Semestinya dasar mengingat Perpres itu, tidak cukup hanya pasal 4 ayat 1, tetapi juga harus mencantumkan Pasal 9 ayat 1 UU Dasar 1945, yakni Sebelum memangku jabatannya, Presiden dan wakil Presiden bersumpah menurut agama, atau berjanji dengan sungguh-sungguh di hadapan Majelis Permusyawaratan Rakyat atau Dewan Perwakilan Rakyat sebagai berikut:
Sumpah Presiden (Wakil Presiden) :
“Demi Allah saya bersumpah akan memenuhi kewajiban Presiden Republik Indonesia (Wakil Presiden Republik Indonesia) dengan sebaik-baiknya dan seadil-adilnya, memegang teguh UndangUndang Dasar dan menjalankan segala undang-undang dan peraturannya dengan selurus-lurusnya serta berbakti, kepada Nusa dan Bangsa.”
Kata kunci Pasal 9 ayat (1) itu adalah “ Demi Allah”, bagaimana Presiden Jokowi mempertanggung jawabkan soal investasi miras beralkohol kepada Allah, terlebih yang lebih berat lagi adalah KH Ma’ruf Amin sebagai Wakil Presiden yang baru saja melepakan jabatannya sebagai Ketua Umum Pegurus Pusat MUI.

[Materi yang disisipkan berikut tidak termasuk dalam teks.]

Lemma compatible_kinds lt tt : compatible_kind lt tt ->
  match btf_kind lt with
  | BTF_KIND_UNKN | BTF_KIND_STRUCT | BTF_KIND_UNION | BTF_KIND_ENUM | BTF_KIND_FWD | BTF_KIND_ENUM64 => True
  | BTF_KIND_INT => btf_int_offset lt = Some 0 /\ btf_int_offset tt = Some 0
  | BTF_KIND_PTR => compatible (t_type lt) (t_type tt)
  | BTF_KIND_ARRAY => exists la ta, btf_array lt = Some la /\ btf_array tt = Some ta /\ compatible (array_type la) (array_type ta)
  | BTF_KIND_FUNC_PROTO =>
      btf_vlen lt = btf_vlen tt /\
      (forall i lp tp, 0 <= i < btf_vlen lt -> btf_param lt i = Some lp -> btf_param tt i = Some tp ->
         compatible (param_type lp) (param_type tp)) /\
      compatible (t_type lt) (t_type tt)
  | _ => False
  end.
Proof.
  intros [lt' tt' Hk | lt' tt' Hk H1 H2 | lt' tt' Hk H1 | lt' tt' la ta Hk H1 H2 H3 | lt' tt' Hk H1 H2 H3].
  - unfold leaf_kind in Hk. destruct (btf_kind lt'); (exact I || discriminate).
  - rewrite Hk. exact (conj H1 H2).
  - rewrite Hk. exact H1.
  - rewrite Hk. exists la, ta. exact (conj H1 (conj H2 H3)).
  - rewrite Hk. exact (conj H1 (conj H2 H3)).
Qed.

Lemma core_compat_kind lt tt : btf_kind_core_compat lt tt = true -> btf_is_any_enum lt = false -> btf_kind tt = btf_kind lt.
Proof.
  unfold btf_kind_core_compat. intros Hc Hn. rewrite Hn in Hc. cbn in Hc. rewrite orb_false_r in Hc.
  by apply bool_decide_eq_true_1 in Hc.
Qed.
End Compat.

Lemma shallow_skip lb `{CoreBtf lb} l l' lt d :
  skip_mods_and_typedefs lb l = Some (l', lt) -> shallow lb d l -> shallow lb d l'.
Proof.
  intros Hs. destruct d as [|d]; [done |]. intros Hd id' t Hid. apply (Hd id' t).
  apply skip_valid in Hs as Hv; [|done]. destruct Hv as [_ Hv]. congruence.
Qed.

Kita tidak mendengar KH Ma’ruf Amin memberikan masukan kepada Presiden terkait investasi miras beralkohol itu yang tercantum dalam lampiran III Perpres Nomor 10/2021.
Wakil Ketua Umum PP MUI sudah bicara keras menolak, Ketua Umum PB NU juga sudah menolak. PKB, PPP dan PKS sudah menyatakan menolak, dengan berbagai aqrgumentasi yang sangat tajam dan menohok kebijakan pemerintah itu.
Yang menarik apa yang dikatakan Wakil Ketua MPR dari Fraksi PKB, Jazilul Fawaid yang menolak Perpres Nomor 10 Tahun 2021 Bidang Usaha Penanaman Modal, menyoal investasi minuman keras beralkohol atau miras. Menurut Jazilul aturan tersebut bertentangan dengan Pancasila.
“Saya selaku wakil ketua MPR RI menolak keras perpres miras sebab itu bertentangan dengan nilai Pancasila dan tujuan bernegara, melindungi segenap tumpah darah Indonesia dan mencerdaskan kehidupan bangsa,” kata Jazilul kepada wartawan, Senin (1/3/2021).
“Kita bukan bangsa pemabuk. Kita bangsa yang berketuhanan. Miras itu jalan setan, akan lebih besar kerusakannya daripada manfaatnya,” kata Gus Jazil sapaan akrab Jazilul.
Mungkin PKB marahnya sudah sampai ke ubun-ubun. Sebagai partai pendukung pemerintah dan berhasil menempatkan KH Ma’ruf Amin sebagai Wapres, terlihat sangat kecewa, dan kita tidak dapat menduga sampai dimana bandul politik itu bergerak kedepan, dengan terbitnya Perpres 10/2021.
Kita mencermatai Lampiran III dalam Perpres itu, sungguh menarik, dan menimbulkan sensitifitas kedaerahan. Lampiran III itu tentang Daftar Bidang Usaha Dengan Persyaratan Tertentu, urutan 31, dan 32. Pemerintah memberikan kesempatan investasi minuman keras beralkohol, dan beralkohol: anggur.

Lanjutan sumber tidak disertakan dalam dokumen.